De même, le support d'UltraViolet dépend des discussions avec les studios. Pour rappel, ce système permet d'utiliser une copie numérique (partageable) en achetant un DVD ou Blu-ray. Une copie lisible sur tous les services compatibles UltraViolet qui hébergent le contenu. « On a une relation d'amour-haine avec UltraViolet. Quand UV s'est lancé en France, on a été l'un des premiers à acheter une licence. On a ensuite découvert l'usine à gaz technique que c'était côté plateforme » se souvient Vodkaster. Le système serait devenu « abordable techniquement » ces derniers mois, et serait intégré dès que possible, si les négociations sur le catalogue avancent bien.

La disponibilité de Vodkaster devrait s'améliorer dans les prochaines semaines. Le service sortira bientôt ses applications Android TV et Apple TV, en cours de tests. Par contre, le support du Chromecast n'est pas à l'ordre du jour, tout simplement car le protocole ne permet pas la lecture de DVD, notamment la navigation dans les menus.

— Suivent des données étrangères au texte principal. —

(* ===== verification/RestTypes.v ===== *)
(** * The REST API: response shapes

    [bindex-electrum/src/rest/types.rs], [format.rs] (Bitcoin format) and the
    REST part of [config.rs]: what the routes read from a transaction and the
    values they answer with, and their JSON. *)

From S2P Require Import Prelude External Text Utf8 Index Fmt Headers Batch Store Client Chain.
From S2P Require Import Merkle Protocol Mempool CoreRest ScriptFold Adapter TorPush Config Bitcoind.
From S2P Require Import Monitor Server.

(** ** Transactions *)

(** What [rust-bitcoin] decodes a transaction to, and what it computes of it. *)
Record rest_txin := {
  ri_prevout : OutPoint; ri_script_sig : bytes; ri_witness : list bytes; ri_sequence : Z;
}.
Record rest_tx := {
  rx_version : Z; rx_locktime : Z; rx_inputs : list rest_txin; rx_outputs : list bitcoin_txout;
}.
Class Transactions := {
  rx_deserialize : bytes → str + rest_tx;              (* the decoder's message *)
  block_deserialize : bytes → str + list rest_tx;
  compute_txid : rest_tx → hash32;
  is_coinbase : rest_tx → bool;
  total_size : rest_tx → Z;
  tx_weight : rest_tx → Z;
  total_sigop_cost : rest_tx → (OutPoint → option bitcoin_txout) → Z;
  header_time : bytes → option Z;                       (* of a raw header *)
  merkleblock_encode : bytes → list hash32 → (hash32 → bool) → str + bytes;
}.

(** A push of a script, another instruction, or a malformed one. *)
Inductive instruction := PushBytes (data : bytes) | OtherOp | BadInstruction.
Class Scripts := {
  is_p2pk : bytes → bool; is_p2pkh : bytes → bool; is_p2sh : bytes → bool;
  is_p2wpkh : bytes → bool; is_p2wsh : bytes → bool; is_p2tr : bytes → bool;
  is_multisig : bytes → bool;
  to_asm_string : bytes → str;
  instructions : bytes → list instruction;
  address_from_script : bytes → network → option str;
  (* an address: its script, and the networks it is valid for *)
  address_from_str : str → option (bytes * (network → bool));
}.
(** [Display] and [FromStr] of a [BlockHash]. *)
Class BlockHashText := { block_hash_to_string : hash32 → str; block_hash_from_str : str → option hash32 }.

(** *** [format.rs] *)

Section format.
Context `{TX : !Transactions, SO : !ScriptOps}.

Definition decode_tx (raw : bytes) : outcome str rest_tx :=
  match rx_deserialize raw with inr tx => Ok tx | inl e => Err e end.
Definition decode_block_txs (raw : bytes) : outcome str (list rest_tx) :=
  match block_deserialize raw with inr txs => Ok txs | inl e => Err e end.
Definition prevout_outpoints (tx : rest_tx) : list (option OutPoint) :=
  let coinbase := is_coinbase tx in
  (λ i, if coinbase then None else Some (ri_prevout i)) <$> rx_inputs tx.
Definition output_count (tx : rest_tx) : nat := length (rx_outputs tx).
Definition output (tx : rest_tx) (vout : Z) : option bitcoin_txout := rx_outputs tx !! Z.to_nat vout.
Definition output_script (o : bitcoin_txout) : bytes := btxout_script o.
Definition is_unspendable (o : bitcoin_txout) : bool :=
  bool_decide (btxout_script o = []) || is_op_return (btxout_script o).
Definition spending_input (tx : rest_tx) (outpoint : OutPoint) : option Z :=
  (λ index, wrap32 (Z.of_nat index)) <$> position (λ i, bool_decide (ri_prevout i = outpoint)) (rx_inputs tx).
End format.

(** ** Values *)

Record TransactionStatus := {
  st_confirmed : bool; st_block_height : option Z; st_block_hash : option str;
  st_block_time : option Z;
}.
Definition status_unconfirmed : TransactionStatus :=
  {| st_confirmed := false; st_block_height := None; st_block_hash := None; st_block_time := None |}.
Definition status_confirmed `{BT : !BlockHashText} (height : Z) (block_hash : hash32) (block_time : Z)
    : TransactionStatus :=
  {| st_confirmed := true; st_block_height := Some height;
     st_block_hash := Some (block_hash_to_string block_hash); st_block_time := Some block_time |}.
Definition status_height (self : TransactionStatus) : option Z := st_block_height self.

Record TxOutValue := {
  ov_scriptpubkey : str; ov_asm : str; ov_type : str; ov_address : option str; ov_value : Z;
}.
Record TxInValue := {
  iv_txid : str; iv_vout : Z; iv_prevout : option TxOutValue; iv_scriptsig : str;
  iv_scriptsig_asm : str; iv_witness : option (list str); iv_is_coinbase : bool;
  iv_sequence : Z; iv_inner_redeemscript_asm : option str; iv_inner_witnessscript_asm : option str;
}.
Record TransactionValue := {
  tv_txid : str; tv_version : Z; tv_locktime : Z; tv_vin : list TxInValue;
  tv_vout : list TxOutValue; tv_size : Z; tv_weight : Z; tv_sigops : Z; tv_fee : Z;
  tv_status : TransactionStatus;
}.
Record BlockStatus := {
  bs_in_best_chain : bool; bs_height : option Z; bs_next_best : option str;
}.
Record UtxoValue := { uv_txid : str; uv_vout : Z; uv_status : TransactionStatus; uv_value : Z }.
Record SpendingValue := {
  sv_spent : bool; sv_txid : option str; sv_vin : option Z; sv_status : option TransactionStatus;
}.
Record ScriptStats := {
  stats_tx_count : Z; stats_funded_count : Z; stats_spent_count : Z;
  stats_funded_sum : Z; stats_spent_sum : Z;
}.
Record TxHistorySummary := {
  hs_txid : str; hs_height : Z; hs_value : Z; hs_time : Z; hs_tx_position : Z;
}.
Record MerkleProof := { mp_block_height : Z; mp_merkle : list str; mp_pos : Z }.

En voulant contourner les diktats des ayants droit, Vodkaster est finalement retourné à la table des négociations. Cela avec une liberté sur son cœur de métier et le soutien d'investisseurs qui n'auraient peut-être pas financé un service de VOD classique, qui rapporte trop peu avec trop de contraintes. Reste maintenant à convaincre les studios du bien-fondé de cette démarche.

Vodkaster est convaincu d'avoir sa carte à jouer dans ce secteur de plus en plus concurrentiel, entre VOD classique et par abonnement (SVOD), à la Canaplay et Netflix. « La concurrence s'intensifie, il y aura sûrement de la consolidation. Sur le cinéma, la SVOD est très peu performante. On enferme les gens dans des petits catalogues de quelques centaines de films. Une fois abonnés, les gens se disent qu'ils ne dépenseront de l'argent ailleurs pour voir autre chose. Pour moi, c'est un moins disant culturel. il y a donc un carte à jouer pour les services comme nous, où les titres sont effectivement disponibles et pas trop chers » conclut Cyril Barthet.